*WHAT YOU HAVE TO DO*. All that should come back is the lines of the data below from the one containing "(inv : MemoryManager" to the one containing "false] ps ∧", inclusive, exactly as they stand.

*INFORMATION GIVEN*.
# # # #

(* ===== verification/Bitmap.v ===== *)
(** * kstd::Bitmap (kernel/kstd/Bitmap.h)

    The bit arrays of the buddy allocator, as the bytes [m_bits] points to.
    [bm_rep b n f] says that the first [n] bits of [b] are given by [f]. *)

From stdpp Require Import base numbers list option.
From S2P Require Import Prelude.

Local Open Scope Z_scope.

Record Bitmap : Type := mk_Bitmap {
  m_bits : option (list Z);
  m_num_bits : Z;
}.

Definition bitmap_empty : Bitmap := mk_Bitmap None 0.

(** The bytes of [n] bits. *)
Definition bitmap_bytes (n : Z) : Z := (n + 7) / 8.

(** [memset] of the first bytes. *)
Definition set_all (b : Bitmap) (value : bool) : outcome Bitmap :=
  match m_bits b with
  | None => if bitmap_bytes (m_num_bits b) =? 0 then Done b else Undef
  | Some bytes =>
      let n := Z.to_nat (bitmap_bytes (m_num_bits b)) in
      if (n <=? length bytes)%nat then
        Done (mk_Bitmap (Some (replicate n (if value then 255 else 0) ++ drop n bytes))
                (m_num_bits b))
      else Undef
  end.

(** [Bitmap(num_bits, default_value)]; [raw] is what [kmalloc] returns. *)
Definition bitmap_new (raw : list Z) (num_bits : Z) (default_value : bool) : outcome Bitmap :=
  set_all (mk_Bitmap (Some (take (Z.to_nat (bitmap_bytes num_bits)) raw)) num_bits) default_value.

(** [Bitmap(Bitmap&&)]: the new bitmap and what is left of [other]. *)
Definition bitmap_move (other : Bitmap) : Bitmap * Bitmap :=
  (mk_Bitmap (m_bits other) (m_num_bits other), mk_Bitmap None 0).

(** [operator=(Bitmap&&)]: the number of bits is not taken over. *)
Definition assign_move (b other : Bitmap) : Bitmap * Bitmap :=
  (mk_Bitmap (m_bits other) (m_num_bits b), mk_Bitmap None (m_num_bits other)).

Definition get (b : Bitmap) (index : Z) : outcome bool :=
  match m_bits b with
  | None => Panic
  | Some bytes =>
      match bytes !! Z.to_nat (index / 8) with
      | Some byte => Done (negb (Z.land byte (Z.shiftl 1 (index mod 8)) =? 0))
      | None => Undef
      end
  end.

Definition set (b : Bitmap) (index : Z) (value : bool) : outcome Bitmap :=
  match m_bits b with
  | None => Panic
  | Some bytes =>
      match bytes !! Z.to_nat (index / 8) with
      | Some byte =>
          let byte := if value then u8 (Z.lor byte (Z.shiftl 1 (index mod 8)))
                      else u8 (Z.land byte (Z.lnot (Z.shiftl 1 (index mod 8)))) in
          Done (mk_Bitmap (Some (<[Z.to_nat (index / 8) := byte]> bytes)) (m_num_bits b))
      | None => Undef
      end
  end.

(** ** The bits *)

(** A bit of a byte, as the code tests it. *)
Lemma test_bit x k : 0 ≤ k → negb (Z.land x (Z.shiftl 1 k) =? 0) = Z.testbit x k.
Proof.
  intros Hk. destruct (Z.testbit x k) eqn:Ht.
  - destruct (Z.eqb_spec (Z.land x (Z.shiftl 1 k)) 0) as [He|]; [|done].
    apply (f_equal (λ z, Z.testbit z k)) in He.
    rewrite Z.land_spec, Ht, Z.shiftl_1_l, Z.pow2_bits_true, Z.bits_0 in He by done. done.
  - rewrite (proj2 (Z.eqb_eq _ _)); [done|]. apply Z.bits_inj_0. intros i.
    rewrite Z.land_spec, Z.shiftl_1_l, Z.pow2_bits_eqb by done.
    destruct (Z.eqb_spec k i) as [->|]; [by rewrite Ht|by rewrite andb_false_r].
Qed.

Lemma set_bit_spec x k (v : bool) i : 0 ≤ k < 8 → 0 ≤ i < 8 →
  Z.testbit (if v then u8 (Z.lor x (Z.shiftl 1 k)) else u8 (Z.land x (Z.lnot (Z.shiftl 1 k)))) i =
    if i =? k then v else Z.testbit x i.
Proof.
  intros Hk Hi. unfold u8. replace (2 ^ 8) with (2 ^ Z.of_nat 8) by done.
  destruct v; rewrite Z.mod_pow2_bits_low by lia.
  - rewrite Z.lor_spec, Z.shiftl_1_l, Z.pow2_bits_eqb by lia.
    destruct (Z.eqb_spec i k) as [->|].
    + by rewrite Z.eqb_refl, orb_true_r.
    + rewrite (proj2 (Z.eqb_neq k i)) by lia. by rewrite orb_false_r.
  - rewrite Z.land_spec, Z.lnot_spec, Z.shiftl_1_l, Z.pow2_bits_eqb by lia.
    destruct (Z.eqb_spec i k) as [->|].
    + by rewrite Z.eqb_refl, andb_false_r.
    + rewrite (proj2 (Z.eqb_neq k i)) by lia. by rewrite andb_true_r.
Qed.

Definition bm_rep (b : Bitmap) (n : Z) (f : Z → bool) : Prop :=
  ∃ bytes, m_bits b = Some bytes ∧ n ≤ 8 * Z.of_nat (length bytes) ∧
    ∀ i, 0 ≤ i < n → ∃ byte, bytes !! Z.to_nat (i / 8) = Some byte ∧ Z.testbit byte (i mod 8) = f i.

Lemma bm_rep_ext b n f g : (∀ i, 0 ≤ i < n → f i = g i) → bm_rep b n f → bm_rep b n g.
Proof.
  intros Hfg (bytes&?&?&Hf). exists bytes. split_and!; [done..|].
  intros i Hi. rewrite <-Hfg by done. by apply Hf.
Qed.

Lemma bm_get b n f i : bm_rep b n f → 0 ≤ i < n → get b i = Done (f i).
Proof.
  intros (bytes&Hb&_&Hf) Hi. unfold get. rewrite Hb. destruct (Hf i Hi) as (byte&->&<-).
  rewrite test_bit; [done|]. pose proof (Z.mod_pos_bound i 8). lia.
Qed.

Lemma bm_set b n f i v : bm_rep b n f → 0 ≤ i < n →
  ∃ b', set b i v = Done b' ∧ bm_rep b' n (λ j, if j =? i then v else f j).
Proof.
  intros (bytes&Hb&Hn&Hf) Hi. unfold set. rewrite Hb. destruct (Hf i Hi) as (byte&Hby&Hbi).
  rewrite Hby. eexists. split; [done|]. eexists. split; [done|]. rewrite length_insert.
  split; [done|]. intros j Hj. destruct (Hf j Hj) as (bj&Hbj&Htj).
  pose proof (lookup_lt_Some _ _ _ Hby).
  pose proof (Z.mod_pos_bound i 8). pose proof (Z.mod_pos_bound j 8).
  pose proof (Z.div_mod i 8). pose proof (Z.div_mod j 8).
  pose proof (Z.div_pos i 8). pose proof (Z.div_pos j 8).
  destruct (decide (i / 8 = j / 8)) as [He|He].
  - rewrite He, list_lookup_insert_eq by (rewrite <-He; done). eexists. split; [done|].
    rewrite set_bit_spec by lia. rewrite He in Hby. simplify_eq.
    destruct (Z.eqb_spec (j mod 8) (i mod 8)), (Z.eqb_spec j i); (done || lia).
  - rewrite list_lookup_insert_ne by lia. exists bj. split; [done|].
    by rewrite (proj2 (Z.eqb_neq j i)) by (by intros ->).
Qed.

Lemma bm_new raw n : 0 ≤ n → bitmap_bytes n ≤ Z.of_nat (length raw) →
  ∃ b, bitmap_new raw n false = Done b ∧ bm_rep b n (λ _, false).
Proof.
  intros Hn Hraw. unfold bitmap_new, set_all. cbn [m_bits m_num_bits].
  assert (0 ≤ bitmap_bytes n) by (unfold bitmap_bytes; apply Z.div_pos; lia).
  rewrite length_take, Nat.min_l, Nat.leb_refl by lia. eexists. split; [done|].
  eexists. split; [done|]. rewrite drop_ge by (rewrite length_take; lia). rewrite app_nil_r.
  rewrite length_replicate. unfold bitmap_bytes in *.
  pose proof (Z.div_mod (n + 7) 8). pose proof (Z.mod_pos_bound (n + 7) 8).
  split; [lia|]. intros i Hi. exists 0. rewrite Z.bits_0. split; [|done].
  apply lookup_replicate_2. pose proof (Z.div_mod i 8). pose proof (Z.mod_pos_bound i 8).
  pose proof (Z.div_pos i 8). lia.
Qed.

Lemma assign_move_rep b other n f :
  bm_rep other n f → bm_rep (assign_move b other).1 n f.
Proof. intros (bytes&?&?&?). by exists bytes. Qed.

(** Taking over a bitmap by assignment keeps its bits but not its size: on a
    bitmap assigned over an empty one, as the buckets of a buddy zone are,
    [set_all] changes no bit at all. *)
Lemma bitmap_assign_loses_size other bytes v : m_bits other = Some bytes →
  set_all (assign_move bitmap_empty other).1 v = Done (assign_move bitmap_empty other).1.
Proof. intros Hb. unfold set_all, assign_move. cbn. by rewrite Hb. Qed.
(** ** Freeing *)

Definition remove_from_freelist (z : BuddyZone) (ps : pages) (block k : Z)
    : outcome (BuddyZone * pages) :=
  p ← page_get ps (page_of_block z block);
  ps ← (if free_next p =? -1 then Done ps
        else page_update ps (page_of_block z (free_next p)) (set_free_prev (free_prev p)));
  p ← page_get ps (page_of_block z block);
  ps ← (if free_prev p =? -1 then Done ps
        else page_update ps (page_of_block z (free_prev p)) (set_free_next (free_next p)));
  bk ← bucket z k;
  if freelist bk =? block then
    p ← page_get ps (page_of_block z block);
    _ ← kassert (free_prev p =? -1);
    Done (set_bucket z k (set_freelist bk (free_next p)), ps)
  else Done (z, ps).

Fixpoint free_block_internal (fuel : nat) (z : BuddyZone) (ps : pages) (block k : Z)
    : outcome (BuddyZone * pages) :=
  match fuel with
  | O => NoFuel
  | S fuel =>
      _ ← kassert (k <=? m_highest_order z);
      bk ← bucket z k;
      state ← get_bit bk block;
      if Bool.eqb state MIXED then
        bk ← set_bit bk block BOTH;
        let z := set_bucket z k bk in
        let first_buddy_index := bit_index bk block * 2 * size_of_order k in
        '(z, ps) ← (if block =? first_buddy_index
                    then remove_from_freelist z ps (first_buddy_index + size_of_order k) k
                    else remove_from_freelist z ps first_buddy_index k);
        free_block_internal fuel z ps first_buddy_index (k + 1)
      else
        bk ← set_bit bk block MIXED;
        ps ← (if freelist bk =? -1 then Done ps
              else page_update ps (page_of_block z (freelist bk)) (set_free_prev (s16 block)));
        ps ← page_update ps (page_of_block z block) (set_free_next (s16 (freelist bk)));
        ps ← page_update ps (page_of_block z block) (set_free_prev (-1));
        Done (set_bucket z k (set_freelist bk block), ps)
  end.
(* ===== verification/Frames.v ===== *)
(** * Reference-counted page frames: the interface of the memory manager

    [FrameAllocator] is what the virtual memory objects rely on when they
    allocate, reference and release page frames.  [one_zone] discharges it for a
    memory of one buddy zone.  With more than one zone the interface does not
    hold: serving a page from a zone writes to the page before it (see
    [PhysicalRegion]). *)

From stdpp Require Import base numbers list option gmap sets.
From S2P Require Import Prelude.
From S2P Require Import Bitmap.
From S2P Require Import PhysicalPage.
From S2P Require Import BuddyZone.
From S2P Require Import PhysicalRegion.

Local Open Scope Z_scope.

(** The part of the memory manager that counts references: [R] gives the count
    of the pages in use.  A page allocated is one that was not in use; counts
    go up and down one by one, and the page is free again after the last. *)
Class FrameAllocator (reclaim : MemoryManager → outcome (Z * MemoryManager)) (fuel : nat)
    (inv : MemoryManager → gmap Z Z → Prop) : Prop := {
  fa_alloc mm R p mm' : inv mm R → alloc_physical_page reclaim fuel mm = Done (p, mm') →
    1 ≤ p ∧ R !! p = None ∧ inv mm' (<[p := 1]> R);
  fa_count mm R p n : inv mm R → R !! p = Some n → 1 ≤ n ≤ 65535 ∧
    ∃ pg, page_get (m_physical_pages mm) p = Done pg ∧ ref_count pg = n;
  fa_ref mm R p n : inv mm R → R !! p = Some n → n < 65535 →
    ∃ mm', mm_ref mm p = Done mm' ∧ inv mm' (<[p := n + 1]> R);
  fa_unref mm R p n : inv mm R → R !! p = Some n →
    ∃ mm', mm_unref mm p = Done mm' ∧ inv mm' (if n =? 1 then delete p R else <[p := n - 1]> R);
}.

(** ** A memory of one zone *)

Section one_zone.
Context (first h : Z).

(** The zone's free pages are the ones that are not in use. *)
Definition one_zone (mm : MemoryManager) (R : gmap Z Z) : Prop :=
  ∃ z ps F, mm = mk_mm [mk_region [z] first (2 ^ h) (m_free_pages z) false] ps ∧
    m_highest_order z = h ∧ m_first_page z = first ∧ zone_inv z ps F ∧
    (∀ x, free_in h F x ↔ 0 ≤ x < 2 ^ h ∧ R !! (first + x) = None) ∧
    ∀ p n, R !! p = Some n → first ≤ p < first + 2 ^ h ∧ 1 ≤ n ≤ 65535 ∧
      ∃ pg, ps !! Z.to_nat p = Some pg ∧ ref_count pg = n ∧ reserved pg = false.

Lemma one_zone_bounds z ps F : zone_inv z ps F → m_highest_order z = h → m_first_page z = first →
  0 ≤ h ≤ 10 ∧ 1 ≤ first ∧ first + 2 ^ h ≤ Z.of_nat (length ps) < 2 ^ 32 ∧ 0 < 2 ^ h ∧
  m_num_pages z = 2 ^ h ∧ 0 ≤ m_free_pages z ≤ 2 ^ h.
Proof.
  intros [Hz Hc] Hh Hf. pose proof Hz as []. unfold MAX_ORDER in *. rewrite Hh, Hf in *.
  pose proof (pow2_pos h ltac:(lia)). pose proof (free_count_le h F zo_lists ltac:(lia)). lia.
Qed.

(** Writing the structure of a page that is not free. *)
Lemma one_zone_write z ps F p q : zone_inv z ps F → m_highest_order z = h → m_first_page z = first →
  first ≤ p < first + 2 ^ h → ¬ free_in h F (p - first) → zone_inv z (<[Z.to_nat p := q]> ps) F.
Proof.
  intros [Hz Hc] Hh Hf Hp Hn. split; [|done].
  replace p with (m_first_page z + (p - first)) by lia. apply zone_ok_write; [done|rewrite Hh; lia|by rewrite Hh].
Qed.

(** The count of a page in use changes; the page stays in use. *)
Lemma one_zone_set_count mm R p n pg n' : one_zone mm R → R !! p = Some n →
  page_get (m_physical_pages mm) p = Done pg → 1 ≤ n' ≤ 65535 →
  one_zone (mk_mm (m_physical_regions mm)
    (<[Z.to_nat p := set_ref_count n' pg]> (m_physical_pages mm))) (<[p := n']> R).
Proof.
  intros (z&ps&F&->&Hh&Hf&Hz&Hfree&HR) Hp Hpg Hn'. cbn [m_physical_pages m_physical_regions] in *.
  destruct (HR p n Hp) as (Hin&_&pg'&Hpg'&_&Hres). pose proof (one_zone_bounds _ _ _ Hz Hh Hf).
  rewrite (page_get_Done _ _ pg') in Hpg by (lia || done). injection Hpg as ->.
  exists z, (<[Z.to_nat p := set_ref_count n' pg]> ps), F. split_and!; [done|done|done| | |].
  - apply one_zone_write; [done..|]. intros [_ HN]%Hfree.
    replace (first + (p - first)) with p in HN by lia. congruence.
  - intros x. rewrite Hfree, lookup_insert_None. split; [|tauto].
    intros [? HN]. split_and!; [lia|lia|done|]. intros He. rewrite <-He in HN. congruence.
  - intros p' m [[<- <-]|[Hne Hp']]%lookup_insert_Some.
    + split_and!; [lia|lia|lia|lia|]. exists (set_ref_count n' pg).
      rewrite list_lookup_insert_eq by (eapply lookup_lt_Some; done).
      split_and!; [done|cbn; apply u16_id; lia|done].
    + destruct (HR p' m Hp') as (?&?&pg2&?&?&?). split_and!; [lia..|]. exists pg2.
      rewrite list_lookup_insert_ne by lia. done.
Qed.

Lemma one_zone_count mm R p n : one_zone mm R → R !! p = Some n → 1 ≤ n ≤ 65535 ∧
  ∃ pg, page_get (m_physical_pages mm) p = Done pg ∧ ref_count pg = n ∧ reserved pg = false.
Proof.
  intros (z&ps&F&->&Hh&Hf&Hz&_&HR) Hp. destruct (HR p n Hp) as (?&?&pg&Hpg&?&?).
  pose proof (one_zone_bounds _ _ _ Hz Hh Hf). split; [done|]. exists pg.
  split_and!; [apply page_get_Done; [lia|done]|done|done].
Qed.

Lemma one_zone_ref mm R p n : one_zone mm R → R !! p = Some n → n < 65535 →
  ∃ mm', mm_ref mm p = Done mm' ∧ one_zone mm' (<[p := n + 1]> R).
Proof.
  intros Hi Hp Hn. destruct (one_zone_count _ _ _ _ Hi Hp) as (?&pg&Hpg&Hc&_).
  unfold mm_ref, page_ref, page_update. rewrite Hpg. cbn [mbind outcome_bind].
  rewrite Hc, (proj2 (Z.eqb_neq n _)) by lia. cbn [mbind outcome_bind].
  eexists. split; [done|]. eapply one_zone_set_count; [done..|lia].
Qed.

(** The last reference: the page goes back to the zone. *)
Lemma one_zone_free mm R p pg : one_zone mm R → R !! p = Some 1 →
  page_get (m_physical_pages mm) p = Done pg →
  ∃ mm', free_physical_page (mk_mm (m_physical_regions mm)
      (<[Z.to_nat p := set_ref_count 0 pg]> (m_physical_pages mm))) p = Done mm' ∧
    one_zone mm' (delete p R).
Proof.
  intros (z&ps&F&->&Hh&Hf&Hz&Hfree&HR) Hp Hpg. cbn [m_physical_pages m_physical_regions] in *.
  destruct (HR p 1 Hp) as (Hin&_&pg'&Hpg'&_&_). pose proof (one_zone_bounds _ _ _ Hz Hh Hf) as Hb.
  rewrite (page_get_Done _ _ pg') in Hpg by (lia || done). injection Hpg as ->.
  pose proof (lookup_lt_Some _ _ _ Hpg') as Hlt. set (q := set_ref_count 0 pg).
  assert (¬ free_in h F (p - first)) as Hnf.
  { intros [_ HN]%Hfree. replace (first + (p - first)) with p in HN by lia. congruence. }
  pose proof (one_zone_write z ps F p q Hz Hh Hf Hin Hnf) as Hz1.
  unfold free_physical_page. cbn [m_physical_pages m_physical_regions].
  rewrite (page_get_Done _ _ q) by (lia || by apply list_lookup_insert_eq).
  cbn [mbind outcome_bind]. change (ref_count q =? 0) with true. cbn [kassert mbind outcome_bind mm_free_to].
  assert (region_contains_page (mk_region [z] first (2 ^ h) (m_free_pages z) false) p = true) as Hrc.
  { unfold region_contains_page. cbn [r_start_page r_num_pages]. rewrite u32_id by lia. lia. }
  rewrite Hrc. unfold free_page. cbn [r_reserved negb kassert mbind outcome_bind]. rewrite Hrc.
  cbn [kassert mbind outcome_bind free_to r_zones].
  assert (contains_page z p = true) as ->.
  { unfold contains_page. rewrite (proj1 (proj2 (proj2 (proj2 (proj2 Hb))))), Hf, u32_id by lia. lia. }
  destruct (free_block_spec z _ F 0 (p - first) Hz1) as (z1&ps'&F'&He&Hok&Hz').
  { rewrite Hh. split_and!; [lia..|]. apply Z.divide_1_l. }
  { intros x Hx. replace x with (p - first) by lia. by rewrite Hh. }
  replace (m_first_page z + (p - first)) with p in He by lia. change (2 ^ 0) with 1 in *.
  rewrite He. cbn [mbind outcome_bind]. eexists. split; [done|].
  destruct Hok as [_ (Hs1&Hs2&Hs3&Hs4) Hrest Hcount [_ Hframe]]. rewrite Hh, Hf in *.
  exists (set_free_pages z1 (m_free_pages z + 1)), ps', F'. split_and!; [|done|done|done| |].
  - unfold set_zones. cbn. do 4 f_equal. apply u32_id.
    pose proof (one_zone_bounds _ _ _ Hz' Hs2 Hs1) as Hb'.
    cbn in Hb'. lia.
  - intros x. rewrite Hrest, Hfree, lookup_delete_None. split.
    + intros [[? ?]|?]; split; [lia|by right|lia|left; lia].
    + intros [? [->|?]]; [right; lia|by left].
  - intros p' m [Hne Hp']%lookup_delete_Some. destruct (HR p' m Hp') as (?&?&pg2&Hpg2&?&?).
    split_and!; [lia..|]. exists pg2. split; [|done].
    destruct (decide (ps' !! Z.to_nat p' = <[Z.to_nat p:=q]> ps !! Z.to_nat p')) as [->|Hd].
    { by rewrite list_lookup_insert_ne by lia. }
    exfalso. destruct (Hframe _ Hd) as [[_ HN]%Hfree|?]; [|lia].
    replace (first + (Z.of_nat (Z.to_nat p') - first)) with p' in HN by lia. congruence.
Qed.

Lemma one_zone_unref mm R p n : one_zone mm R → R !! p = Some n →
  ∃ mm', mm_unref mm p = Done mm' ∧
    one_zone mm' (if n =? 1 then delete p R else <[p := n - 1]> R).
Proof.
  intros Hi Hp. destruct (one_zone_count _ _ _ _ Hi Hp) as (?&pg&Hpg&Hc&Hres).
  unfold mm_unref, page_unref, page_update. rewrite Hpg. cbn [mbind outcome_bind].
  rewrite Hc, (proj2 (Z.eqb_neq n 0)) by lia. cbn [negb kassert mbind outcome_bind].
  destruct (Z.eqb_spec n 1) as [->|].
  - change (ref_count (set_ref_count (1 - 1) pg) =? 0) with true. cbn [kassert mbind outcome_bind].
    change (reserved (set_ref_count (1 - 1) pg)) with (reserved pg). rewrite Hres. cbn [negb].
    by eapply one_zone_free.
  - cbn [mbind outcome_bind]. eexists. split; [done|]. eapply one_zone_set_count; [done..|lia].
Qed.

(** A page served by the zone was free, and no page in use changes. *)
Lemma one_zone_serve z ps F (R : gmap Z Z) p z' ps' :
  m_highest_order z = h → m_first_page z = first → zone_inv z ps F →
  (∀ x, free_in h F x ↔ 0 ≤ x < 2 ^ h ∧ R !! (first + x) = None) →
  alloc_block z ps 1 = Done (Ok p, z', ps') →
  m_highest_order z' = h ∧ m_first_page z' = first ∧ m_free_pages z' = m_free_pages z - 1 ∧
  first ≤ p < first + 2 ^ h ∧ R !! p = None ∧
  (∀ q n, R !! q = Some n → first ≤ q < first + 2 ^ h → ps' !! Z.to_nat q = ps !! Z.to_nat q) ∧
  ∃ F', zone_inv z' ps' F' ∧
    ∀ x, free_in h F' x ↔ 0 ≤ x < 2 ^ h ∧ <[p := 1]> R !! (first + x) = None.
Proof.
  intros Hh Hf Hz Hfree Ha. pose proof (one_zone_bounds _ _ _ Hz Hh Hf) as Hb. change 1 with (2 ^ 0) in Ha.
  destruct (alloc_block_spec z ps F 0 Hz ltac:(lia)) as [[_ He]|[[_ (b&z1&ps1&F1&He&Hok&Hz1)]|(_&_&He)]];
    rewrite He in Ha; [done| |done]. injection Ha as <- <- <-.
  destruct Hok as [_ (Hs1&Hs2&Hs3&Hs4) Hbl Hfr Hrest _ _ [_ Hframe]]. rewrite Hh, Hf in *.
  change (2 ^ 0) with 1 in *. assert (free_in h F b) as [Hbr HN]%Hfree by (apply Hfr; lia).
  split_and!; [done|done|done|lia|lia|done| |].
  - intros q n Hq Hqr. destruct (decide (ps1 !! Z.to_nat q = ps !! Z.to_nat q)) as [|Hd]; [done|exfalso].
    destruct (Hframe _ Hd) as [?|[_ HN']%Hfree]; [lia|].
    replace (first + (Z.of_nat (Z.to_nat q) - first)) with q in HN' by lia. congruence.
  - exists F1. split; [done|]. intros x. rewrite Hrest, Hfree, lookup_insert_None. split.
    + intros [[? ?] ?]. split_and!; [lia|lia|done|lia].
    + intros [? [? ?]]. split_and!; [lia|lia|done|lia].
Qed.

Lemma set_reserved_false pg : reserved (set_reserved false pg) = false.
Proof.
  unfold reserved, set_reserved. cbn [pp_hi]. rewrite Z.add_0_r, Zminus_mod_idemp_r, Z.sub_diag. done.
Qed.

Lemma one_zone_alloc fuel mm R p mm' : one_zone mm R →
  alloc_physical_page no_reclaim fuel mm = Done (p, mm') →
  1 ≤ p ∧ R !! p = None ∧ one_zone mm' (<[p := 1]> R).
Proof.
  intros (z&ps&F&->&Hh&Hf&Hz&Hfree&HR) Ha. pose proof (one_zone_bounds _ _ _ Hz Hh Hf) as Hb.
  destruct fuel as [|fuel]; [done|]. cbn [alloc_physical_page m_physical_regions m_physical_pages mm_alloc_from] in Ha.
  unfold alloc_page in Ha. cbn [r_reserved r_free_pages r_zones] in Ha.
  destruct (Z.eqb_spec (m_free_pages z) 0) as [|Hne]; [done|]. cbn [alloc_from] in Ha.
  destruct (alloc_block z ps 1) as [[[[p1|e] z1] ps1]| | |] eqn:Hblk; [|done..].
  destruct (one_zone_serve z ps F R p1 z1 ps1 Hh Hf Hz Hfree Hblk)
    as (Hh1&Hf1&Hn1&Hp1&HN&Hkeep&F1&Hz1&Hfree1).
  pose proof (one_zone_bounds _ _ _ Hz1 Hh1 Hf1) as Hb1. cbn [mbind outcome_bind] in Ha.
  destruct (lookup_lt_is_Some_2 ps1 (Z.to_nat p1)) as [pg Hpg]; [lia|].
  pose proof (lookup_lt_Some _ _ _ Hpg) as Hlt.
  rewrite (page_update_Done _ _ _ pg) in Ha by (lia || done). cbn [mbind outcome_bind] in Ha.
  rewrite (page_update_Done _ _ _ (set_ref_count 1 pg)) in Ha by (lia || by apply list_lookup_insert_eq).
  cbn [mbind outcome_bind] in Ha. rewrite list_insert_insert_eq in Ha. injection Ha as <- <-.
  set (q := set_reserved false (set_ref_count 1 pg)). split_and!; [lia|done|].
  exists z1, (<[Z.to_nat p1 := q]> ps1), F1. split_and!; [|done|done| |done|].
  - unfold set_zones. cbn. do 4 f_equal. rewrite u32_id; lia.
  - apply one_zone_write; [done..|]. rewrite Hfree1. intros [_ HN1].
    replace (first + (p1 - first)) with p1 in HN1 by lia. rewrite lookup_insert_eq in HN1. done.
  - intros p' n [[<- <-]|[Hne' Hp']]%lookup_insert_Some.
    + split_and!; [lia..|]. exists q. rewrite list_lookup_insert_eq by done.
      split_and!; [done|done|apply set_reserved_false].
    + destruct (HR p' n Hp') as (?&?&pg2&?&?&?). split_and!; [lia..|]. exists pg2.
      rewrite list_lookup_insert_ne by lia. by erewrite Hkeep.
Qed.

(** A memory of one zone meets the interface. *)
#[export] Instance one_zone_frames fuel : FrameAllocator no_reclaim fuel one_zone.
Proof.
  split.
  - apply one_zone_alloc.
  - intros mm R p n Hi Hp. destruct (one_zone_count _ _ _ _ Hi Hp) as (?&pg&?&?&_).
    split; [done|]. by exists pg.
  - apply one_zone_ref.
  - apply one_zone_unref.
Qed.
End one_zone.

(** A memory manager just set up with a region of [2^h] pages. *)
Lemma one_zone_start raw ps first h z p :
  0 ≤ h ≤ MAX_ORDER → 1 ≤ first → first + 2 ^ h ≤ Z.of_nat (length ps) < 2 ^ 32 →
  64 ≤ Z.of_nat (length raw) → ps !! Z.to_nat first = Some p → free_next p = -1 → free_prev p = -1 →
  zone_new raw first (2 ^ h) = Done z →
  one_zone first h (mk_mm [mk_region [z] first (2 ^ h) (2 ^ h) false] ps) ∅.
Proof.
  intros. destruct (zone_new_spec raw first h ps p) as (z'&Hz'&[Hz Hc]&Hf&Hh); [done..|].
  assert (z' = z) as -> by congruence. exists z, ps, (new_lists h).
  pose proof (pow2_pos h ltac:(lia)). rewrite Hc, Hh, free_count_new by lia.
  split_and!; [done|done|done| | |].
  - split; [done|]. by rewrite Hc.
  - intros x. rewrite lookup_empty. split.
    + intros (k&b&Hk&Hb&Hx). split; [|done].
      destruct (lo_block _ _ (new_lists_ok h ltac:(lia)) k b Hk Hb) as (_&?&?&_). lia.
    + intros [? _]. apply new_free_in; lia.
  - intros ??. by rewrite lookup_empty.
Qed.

# # # #

*RESULT FOR THIS TASK*.
    (inv : MemoryManager → gmap Z Z → Prop) : Prop := {
  fa_alloc mm R p mm' : inv mm R → alloc_physical_page reclaim fuel mm = Done (p, mm') →
    1 ≤ p ∧ R !! p = None ∧ inv mm' (<[p := 1]> R);
  fa_count mm R p n : inv mm R → R !! p = Some n → 1 ≤ n ≤ 65535 ∧
    ∃ pg, page_get (m_physical_pages mm) p = Done pg ∧ ref_count pg = n;
  fa_ref mm R p n : inv mm R → R !! p = Some n → n < 65535 →
    ∃ mm', mm_ref mm p = Done mm' ∧ inv mm' (<[p := n + 1]> R);
  fa_unref mm R p n : inv mm R → R !! p = Some n →
    ∃ mm', mm_unref mm p = Done mm' ∧ inv mm' (if n =? 1 then delete p R else <[p := n - 1]> R);
}.

(** ** A memory of one zone *)

Section one_zone.
Context (first h : Z).

(** The zone's free pages are the ones that are not in use. *)
Definition one_zone (mm : MemoryManager) (R : gmap Z Z) : Prop :=
  ∃ z ps F, mm = mk_mm [mk_region [z] first (2 ^ h) (m_free_pages z) false] ps ∧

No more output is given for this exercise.